Since Eve shared the Apple with Adam, we have tried to be gods and we are simply not constructed to bear the strain of divinity. The sin of our Ego-centeredness results in isolation, loneliness and separation. This sad, terminal state, in which we find ourselves, has only ONE antidote. That we be baptized into the death of our Lord Jesus, WHY? Because death is the only reality we can be certain that every person who has ever lived have in common. It is our common death that God in Christ saves us. IN Christ’s death all others find life, and that eternal.
Now, do not be deceived we can’t just put lipstick on our Ego-centeredness and call it a day. Only death is enough. We give up our so called life for new life in the redeemer.

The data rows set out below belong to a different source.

(** Errors of an event handler are only logged. *)
Definition invokePluginEvent (sub : eventSub) (payload : bytes) (run : eventSub -> entryPoint) (h : host)
  : host :=
  match plugins (es_pluginName sub) with
  | None => h
  | Some _ => (withContext h_eventCtx set_eventCtx (mkEventInv (es_pluginName sub) payload) (run sub) h).1
  end.
(** [payload] is what [json.Marshal(ev)] gives. *)
Definition dispatchEventToPlugins (eventType : string) (payload : res bytes)
    (run : eventSub -> entryPoint) (h : host) : host :=
  match ev_matches eventType (h_events h), payload with
  | [], _ => h
  | subs, Ok payload => fold_left (fun h sub => invokePluginEvent sub payload run h) subs h
  | _, _ => h
  end.

Definition invokePluginTask (now : Time) (handle : Z) (run : entryPoint) (h : host) : host * res unit :=
  match tr_lookup handle (h_sched h).2 with
  | None => (h, Err ("task schedule " +:+ pretty handle +:+ " not found"))
  | Some sub =>
    match plugins (tsc_pluginName sub) with
    | None => (h, Err (notInstalled (tsc_pluginName sub)))
    | Some _ =>
      let inv := mkTaskInv (tsc_pluginName sub) (tsc_taskType sub) (tsc_payload sub) now in
      match withContext h_taskCtx set_taskCtx inv run h with
      | (h, inr e) => (h, Err ("failed to borrow instance: " +:+ e))
      | (h, inl (_, Err e)) =>
        (h, Err ("plugin " +:+ tsc_pluginName sub +:+ " handler " +:+ tsc_handler sub +:+ " failed: " +:+ e))
      | (h, inl (_, Panic w)) => (h, Panic w)
      | (h, inl (_, Ok _)) => (h, Ok tt)
      end
    end
  end.
End Invoke.

(** ** Calling into plugins: hook answers by tier, contexts, pipeline bodies *)

Section Proofs.
Context `{!Bolt, !BoltNested, !GoQuote, !GuestMemory, !Cron}.
Context (plugins : string -> option pluginInfo) (borrow : res unit).

(** The abort answer a plugin left in its context, as its tier may give it. *)
Definition allowedAbort (tier : Z) (inv : hookInvocation) (resp : InvokeHookResponse) : Prop :=
  ihr_Headers resp = hi_abortHeaders inv /\
  if bool_decide (tier < TierCore)
  then ihr_Body resp = [] /\
       ihr_StatusCode resp = (if bool_decide (hi_abortBody inv <> []) && (hi_abortStatus inv =? 0)
                              then 403 else hi_abortStatus inv)
  else ihr_Body resp = hi_abortBody inv /\ ihr_StatusCode resp = hi_abortStatus inv.

Lemma hookOutcome_spec code tier ctx inv resp : hookOutcome code tier ctx inv = Ok resp ->
  0 <= code <= 2 /\ is_Some ctx /\
  (ihr_Action resp = HOOK_ACTION_ABORT <-> code = 1 \/ hi_shortCircuit inv = true) /\
  (ihr_Action resp = HOOK_ACTION_ABORT -> allowedAbort tier inv resp) /\
  (ihr_Action resp = HOOK_ACTION_MODIFY -> ihr_ModifiedContext resp =
     match hi_modified inv with Some m => Some m | None => cloneHookContext ctx end).
Proof.
  unfold hookOutcome. intros E. apply bind_Ok in E as (r & R & E).
  destruct ctx as [c|]; [|done]. injection E as <-.
  assert (0 <= code <= 2) as C.
  { destruct (Z.eqb_spec code 0), (Z.eqb_spec code 1), (Z.eqb_spec code 2); try lia. done. }
  split; [done|]. split; [by eexists|].
  assert (forall m, let a := sanitizeHookAbortResponse (mkHookResp HOOK_ACTION_ABORT (hi_abortStatus inv)
    (hi_abortHeaders inv) (hi_abortBody inv) m) tier in
    ihr_Action a = HOOK_ACTION_ABORT /\ allowedAbort tier inv a) as S.
  { intros m. unfold sanitizeHookAbortResponse, allowedAbort. simpl.
    destruct (Z.ltb_spec tier TierCore), (Z.eqb_spec (hi_abortStatus inv) 0);
      repeat case_bool_decide; simpl; try done; try lia; naive_solver. }
  destruct (hi_shortCircuit inv) eqn:SC.
  { destruct (S (ihr_ModifiedContext r)) as [A1 A2]. rewrite A1. split; [naive_solver|]. by split. }
  destruct (Z.eqb_spec code 1) as [->|C1].
  { simpl in R. injection R as <-. destruct (S None) as [A1 A2]. rewrite A1. split; [naive_solver|]. by split. }
  assert (code = 0 \/ code = 2) as [-> | ->] by lia; simpl in R; injection R as <-.
  - destruct (hi_modified inv); simpl; split; naive_solver.
  - simpl. split; naive_solver.
Qed.

Lemma withContext_released {C} (table : host -> handleTable C) put ctx run h h' r :
  (forall t h, table (put t h) = t) -> withContext borrow table put ctx run h = (h', r) ->
  getContext (bump (ht_next (table h))) (table h') = None.
Proof.
  intros P. unfold withContext, allocate. intros E.
  destruct borrow as [[]| |]; [destruct (run _ _) as [h1 s]|..]; injection E as <- _;
    unfold getContext, releaseContext; rewrite P; cbn [ht_map]; by rewrite lookup_delete_eq.
Qed.

(** Whatever a plugin's entry point does, when InvokeHook answers ABORT the
    entry point returned 1 or short-circuited, and a plugin below the core tier
    cannot forge a response body: it answers with an empty body, with its own
    headers, and with its own status or, for a body without status, 403.  A
    MODIFY answer carries the context as the plugin modified it.  In every case
    the call's context is released afterwards. *)
Theorem lower_tier_cannot_forge_body (req : InvokeHookRequest) (run : entryPoint) (h h' : host)
    (holder : pluginInfo) (resp : InvokeHookResponse) :
  plugins (ihq_PluginName req) = Some holder ->
  InvokeHook plugins borrow (Some req) run h = (h', RpcOk resp) ->
  getContext (bump (ht_next (h_hookCtx h))) (h_hookCtx h') = None /\
  exists inv code, 0 <= code <= 2 /\
    (ihr_Action resp = HOOK_ACTION_ABORT <-> code = 1 \/ hi_shortCircuit inv = true) /\
    (ihr_Action resp = HOOK_ACTION_ABORT -> allowedAbort (pi_trustTier holder) inv resp) /\
    (ihr_Action resp = HOOK_ACTION_MODIFY -> ihr_ModifiedContext resp =
       match hi_modified inv with Some m => Some m | None => cloneHookContext (ihq_Context req) end).
Proof.
  intros P E. unfold InvokeHook in E. rewrite P in E.
  case_bool_decide; [done|]. case_bool_decide; [done|]. destruct (pi_reloading holder); [done|].
  destruct (withContext _ _ _ _ _ _) as [h1 [[inv [code| |]]|]] eqn:W; try done.
  apply withContext_released in W; [|done].
  destruct (hookOutcome _ _ _ _) as [r| |] eqn:O; simplify_eq. split; [done|].
  apply hookOutcome_spec in O as (C & _ & A & B & M). by exists inv, code.
Qed.

(** A status of 0 with an empty body is not defaulted to 403. *)
Lemma empty_abort_keeps_status_zero tier :
  sanitizeHookAbortResponse (mkHookResp HOOK_ACTION_ABORT 0 None [] None) tier
  = mkHookResp HOOK_ACTION_ABORT 0 None [] None.
Proof. reflexivity. Qed.

(** A request without a context makes InvokeHook fault after the plugin ran. *)
Lemma nil_context_faults plugin handler run h h' inv code holder :
  plugin <> ""%string -> handler <> ""%string -> plugins plugin = Some holder ->
  pi_reloading holder = false -> 0 <= code <= 2 ->
  withContext borrow h_hookCtx set_hookCtx (newHookInv plugin handler None) run h = (h', inl (inv, Ok code)) ->
  InvokeHook plugins borrow (Some (mkHookInvokeReq plugin handler None)) run h
  = (h', RpcPanic "nil pointer dereference").
Proof.
  intros N1 N2 P R C W. unfold InvokeHook. cbn [ihq_PluginName ihq_Handler ihq_Context cloneHookContext].
  rewrite !bool_decide_eq_false_2, P, R, W by done. unfold hookOutcome.
  destruct (Z.eqb_spec code 0), (Z.eqb_spec code 1), (Z.eqb_spec code 2); try lia; done.
Qed.

#[local] Opaque stepBodyLimit.
(** An object larger than 64 MiB reaches a pipeline step cut off, without an
    error. *)
Lemma pipeline_input_truncated b : stepBodyLimit < Z.of_nat (length b) ->
  readStepBody (Some (Ok b)) = Ok (take (Z.to_nat stepBodyLimit) b).
Proof.
  intros L. unfold readStepBody. simpl. destruct (Z.leb_spec (Z.of_nat (length b)) stepBodyLimit); [lia|done].
Qed.
End Proofs.

Section InvokeExamples.
Import MapBolt MapNested HostDemo.
#[local] Existing Instance mapCron.

(** An untrusted plugin that short-circuits with a body and no status. *)
Definition forging : entryPoint := fun handle h =>
  match getContext handle (h_hookCtx h) with
  | Some inv => (set_hookCtx (setContext handle (with_abort 0 None [111; 107] false inv) (h_hookCtx h)) h, Ok 1)
  | None => (h, Err "no context")
  end.
Definition demoReq : InvokeHookRequest := mkHookInvokeReq "notes" "on_hook"
  (Some (mkHC "s3:GetObject" "before" "b" "k" "GET" None [] "ann" 0)).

JESUS TELLS WHY AND HOW TO DO THESE THINGS
MATTHEW 6:1 “Beware of practicing your piety before others in order to be seen by them; for then you have no reward from your Father in heaven. 2 “So whenever you give alms, do not sound a trumpet before you, as the hypocrites do in the synagogues and in the streets, so that they may be praised by others. Truly I tell you, they have received their reward. 3 But when you give alms, do not let your left hand know what your right hand is doing, 4 so that your alms may be done in secret; and your Father who sees in secret will reward you. [45] Concerning Prayer 5 “And whenever you pray, do not be like the hypocrites; for they love to stand and pray in the synagogues and at the street corners, so that they may be seen by others. Truly I tell you, they have received their reward. 6 But whenever you pray, go into your room and shut the door and pray to your Father who is in secret; and your Father who sees in secret will reward you.
These disciplines are ways to say No, to our EGO and Yes to God.

So we practice:
- Prayer for the good of our souls. – praying is facing who we are and who we are not. Rather than turning quickly away at the sight. Live with it. It will give us humility, which comes from the word, humus or ground. There’s that dust again.
- Fasting for the good of our bodies. Fasting is telling our bodies, No. No to our appetites. So, when the church quit fasting, the culture began to DIET, as a friend of mine once said. What is a diet but a fast without spiritual content? Remember the Fasts of the Rich are the Feasts of the poor. Give food to the hungry these forty days.
- Alms-giving for the good of our neighbor. Our Lord knew his principal enemy was not the devil but money. Tell the almighty dollar that as important as it is, it is not our ultimate concern. Give to those in need, remembering that all we have is a gift from God.
THESE ARE THE SACRIFICES OF LENT.
There’s that word. The word Sacrifice is impoverished in our thinking. To sacrifice, we think, is to lose something and like a diet we feel instantly deprived and we want it stop right this minute.
Robert A. Johnson taught me that sacrifice is to “TAKE THE ENERGY OUT OF ONE LEVEL OF LIFE, PUTTING IT AT A HIGHER LEVEL OF LIFE IN SERVICE OF A HIGHER CONSCIOUSNESS!”
Take marriage for example, “You get engaged, publicly testifying that this person and this one alone is your primary relationship. We get righteously annoyed IF you continue to date other people. That’s wrong and not true, say we. It won’t be long before somebody sneaks around and informs your fiance’ the truth about the jerk they have committed themselves for life – is up too. Farce Over! “
But if you have genuinely sacrifices all others for the love of this one. It will have and give life. Not that there will not be challenge as anyone who has been married for thirty minutes can testify. Sacrifice in this case gives us a partner who for better, for worse, for richer, for poorer, in sickness and in health, to love and cherish when till you are parted by death. Now, that is true and life-giving sacrifice.
So today:
- Embrace that Lent is about making room for God to BE God.
- Gertrude Muller Nelson says that Carnival or Fat Tuesday is like emptying the dresser drawers out in the middle of the floor.
- Lent is about sorting out the contents of our lives. That is why we are here.
Therefore I invite you to the observance of a holy Lent.
In the name of God, Father, Son & Holy Spirit. Amen.